To further up the gore factor: real spiders have external digestion, which is far grosser than the Lavalantula spiders that flame-broil prey and chew it up. Most spiders inject their prey with a venom cocktail to kill or paralyze it. They then regurgitate digestive enzymes that dissolve the prey outside their body. Most large spiders also crush the prey with their chelicerae (fangs and the base of the fangs which may have teeth-like ridges), while the digestive enzymes break the prey down into a protein milkshake that is then sucked down through the mouth. Unlike the spiders shown in the film, they do not have bottom jaws that can chew prey. Not just stranger than fiction—more interesting imo.

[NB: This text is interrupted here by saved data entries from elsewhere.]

(** The frame header round-trips. A header whose fields have their wire
    widths, encoded with the placeholder size, followed by a body and patched,
    decodes to the same object, opcode and descriptor count with the whole
    frame's length as its size, and the body is untouched; patching panics
    exactly on a frame above the 65535-byte limit. *)
Theorem wire_header_round_trip (h : FrameHeader) (body : Bytes)
  (Hid : is_u32 (object_id h)) (Hop : is_u8 (opcode h)) (Hfd : is_u8 (fd_count h)) :
  match patch_size (encode_with_placeholder_size h [] ++ body) with
  | Some frame =>
      header_decode frame = Ok {| object_id := object_id h; size := 8 + blen body;
                                  opcode := opcode h; fd_count := fd_count h |}
      /\ drop 8 frame = body /\ 8 + blen body <= u16_max
  | None => u16_max < 8 + blen body
  end.
Proof.
  unfold encode_with_placeholder_size, patch_size. simpl app.
  pose proof (blen_nonneg body) as Hb.
  set (out := _ :: _). assert (blen out = 8 + blen body) as Hout
    by (unfold out, blen; simpl; lia).
  rewrite Hout. destruct (Z.leb_spec (8 + blen body) u16_max); [|done].
  rewrite (proj2 (Z.leb_le _ _)) by lia.
  split; [|done].
  pose (fr := take 4 out ++ to_le 2 (8 + blen body) ++ drop 6 out).
  change (header_decode fr = Ok {| object_id := object_id h; size := 8 + blen body;
            opcode := opcode h; fd_count := fd_count h |}).
  unfold header_decode. assert (blen fr = 8 + blen body) as ->
    by (unfold fr, out, blen; simpl; lia).
  rewrite (proj2 (Z.ltb_ge _ _)) by (unfold HEADER_LEN; lia).
  assert (slice fr 0 4 = to_le 4 (object_id h)) as -> by done.
  assert (slice fr 4 6 = to_le 2 (8 + blen body)) as -> by done.
  assert (slice fr 6 7 = [opcode h]) as -> by done.
  assert (slice fr 7 8 = [fd_count h]) as -> by done.
  unfold is_u32, u32_max, is_u8, u8_max, u16_max in *.
  rewrite !from_to_le by (simpl; lia). simpl from_le. do 2 f_equal; lia.
Qed.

Like all predators, spiders hunt for their prey, but are rarely reported to go on killing rampages as seen in Lavalantula. Even the hungriest large spider would have settled down to digest its prey before looking for more. It is rare to have spider species that are aggressive or deliberately bite humans. In thinking about cranky species, I would have picked the Sydney funnel web spiders of Australia which rank among the most ill-natured in my experience. They too rear backwards with their fangs out, literally dripping venom, for many minutes. It’s an impressive display, combined with a forceful bite to back it up. But this is a typical defensive display, rather than an offensive habit directed against humans.
The biggest “only in a movie” trope was the concept of a single queen who lays all the offspring—with the convenient consequence that, if she is killed, all the other spiders will die with her. This idea was also used (albeit with more justification) in Arachnophobia. It is true that among the highly social (eusocial) insects (all ants and termites and the social bees and social wasps), most colonies have a single queen that lays all of the eggs. But even if these insect queens are killed, it takes time for their offspring workers to die of old age. The situation is different in the one percent of spiders that are social and live in groups. All social spiders are capable of reproducing—there are no sterile workers. In most social spider species, there are many reproducing females in each colony. Killing one queen would simply result in other females producing offspring and certainly wouldn’t result in all of the animals dying at once. Either the entire colony would need to be killed, or the spiders hunted down one by one.
Again, anyone need a scientific consultant for their next spider film? I can recommend a good one.